Hunting season produced bumper harvest of deer

“Everything was funny this year,” observed Dale LaBelle as he summed up the 2004 hunting season.
The owner/operator of LaBelle’s Birch Point Camp on Northwest Bay also was referring to the summer fishing season, which he said was full of surprises and disappointment for some.
But by and large, LaBelle felt it was a good season for outfitters like himself and their clients. “Our guys did pretty well on deer,” he remarked.
The moose results, on the other hand, were less than spectacular. LaBelle noted he only had one moose tag for his area anyway, but as it turned out there wasn’t much to see.
“I went out myself for three days and didn’t see any,” he said.
Others in the eastern and central parts of the district seemed to bear that out. Bill Godin, who owns Lake Despair Lodge not far from LaBelle’s outfit, told a similar story.
“It was a good fall, the success rate was good—a little bit better than last year, overall,” he remarked earlier this week.
His clients also reported less success with moose, although Godin noted he only had five non-resident moose tags for his area (WMU 9B). Once again, deer were telling the story.
“Deer are moving into traditional areas now,” Godin observed, adding that logging cuts are changing the relationship between deer and moose.
“Deer like those fresh-cut areas and it moves them away from farmland,” he noted.
Godin speculated that with deer sharing the same habitat with moose more frequently, the possibility of them transmitting diseases like brain worm to moose increases.
Brain worm is a parasite that is carried by both deer and moose, but in deer it appears to be harmless while in moose it often is fatal.

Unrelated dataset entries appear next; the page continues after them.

Lemma validatedDefault_validated : validatedMap (priceColorMap validatedDefault).
Proof.
  exists (boot defaultPriceColorMap switchModeUi), validatedDefault.
  split; vm_compute; reflexivity.
Defined.

Lemma handleResponse_selects_greatest_floor_witness :
  handleResponse (Some (priceResponse 0.15)) validatedDefault
  = match find (floorReached 0.15) (rev (priceColorMap validatedDefault)) with
    | Some e =>
        Ok (configureLight (shellyRGB e) (onBrightness e) (offBrightness e)
              (markOnline validatedDefault), true)
    | None => die notFound
    end.
Proof.
  apply (proj1 (proj1 handleResponse_selects_greatest_floor
                  validatedDefault (priceResponse 0.15)
                  (JObject [("PriceWithTax", JNumber 0.15)]) 0.15%Q
                  validatedDefault_validated eq_refl eq_refl eq_refl)).
Defined.

(** C2 (as stated) fails: the default table passes [checkConfig], its
    first floor is -1.0, and the finite price -2 reaches no floor, so the
    handler ends in [die]. *)
Lemma price_below_first_floor_dies :
  checkConfig (boot defaultPriceColorMap switchModeUi) = Ok validatedDefault /\
  handleResponse (Some (priceResponse (-2))) validatedDefault = die notFound.
Proof. split; vm_compute; reflexivity. Qed.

But farther west, Randy Hanson of Hanson’s Wilderness Lodges in Nestor Falls said even moose hunters had a good year in most of his area near Lake of the Woods.
“Overall, it was a pretty good season,” Hanson reported from his lodge. “Our moose hunters did quite well in [WMU] 9A and [WMU] 8, but not so good in 7A and 7B.
“There were lots of deer throughout the area,” he added.
Hanson said virtually all of his clients did quite well—particularly later in the season.
The early-season bow hunters did not fare as well, but Hanson attributed that to a late rut caused by warmer than usual weather in October and early November.
“It was pretty good, but not for bow hunters,” he remarked.
Hanson also noted there were decidedly fewer moose reported in areas like the Aulneau Peninsula on Lake of the Woods. He attributed that to a larger harvest in previous years, as well as an increase in reported cases of brain worm and ticks.
The ticks generally infest the animals during the spring and summer, and cause so much irritation that they literally scratch themselves raw, resulting in large areas of exposed skin.
When the cold weather hits, the animals are prone to hypothermia and often succumb. “I’ve seen a few carcasses that had big patches of fur missing,” Hanson said.
Most of Hanson’s clients are Americans and he conducts guided trips almost exclusively. He also conducts guided hunts for ducks and geese, and said the success rate there was down a bit.
“It was pretty spotty,” he noted. “The wild rice crop was below-average, so there was nothing to hold them here.”
Hanson said his location near Lake of the Woods puts him between two major flyways, so most of the birds usually are to be found to the east or west of him.
He said most of the ducks they saw were early in the season (September) and the majority were bluebills. Since these birds love zebra mussels, the didn’t linger long and headed farther east, where these invaders are much more common.
Hanson said he did not hold a bear hunt this year—preferring instead to give the area a rest so he could conduct his own surveys. “We generally hunt every other year and this year we just observed,” he explained.
The observations and conclusions by the outfitters were echoed to a certain extent by the Ministry of Natural Resources.
Doug Gibb, enforcement supervisor for the Fort Frances District, said the final official tally will not be complete until hunters have turned in all their tags.
But while the ministry won’t have the final results until mid to late February, Gibb reported last week that preliminary input seems to concur with the outfitters’.
“The deer hunt was very successful,” Gibb noted in a telephone interview from his office in Fort Frances. “Moose were down a bit, but it seemed to be weather-related.”
Gibb also noted it was a busy year for the MNR because of the large number of hunters in the field.
“It was a busy year for enforcement,” he remarked. “The hunting pressure was up and the extra [deer] tags created some enforcement problems.”
These problems generally involved hunters coming into conflict over the same piece of land. As well, Gibb said his officers found evidence of trespassing and improper sealing and tagging.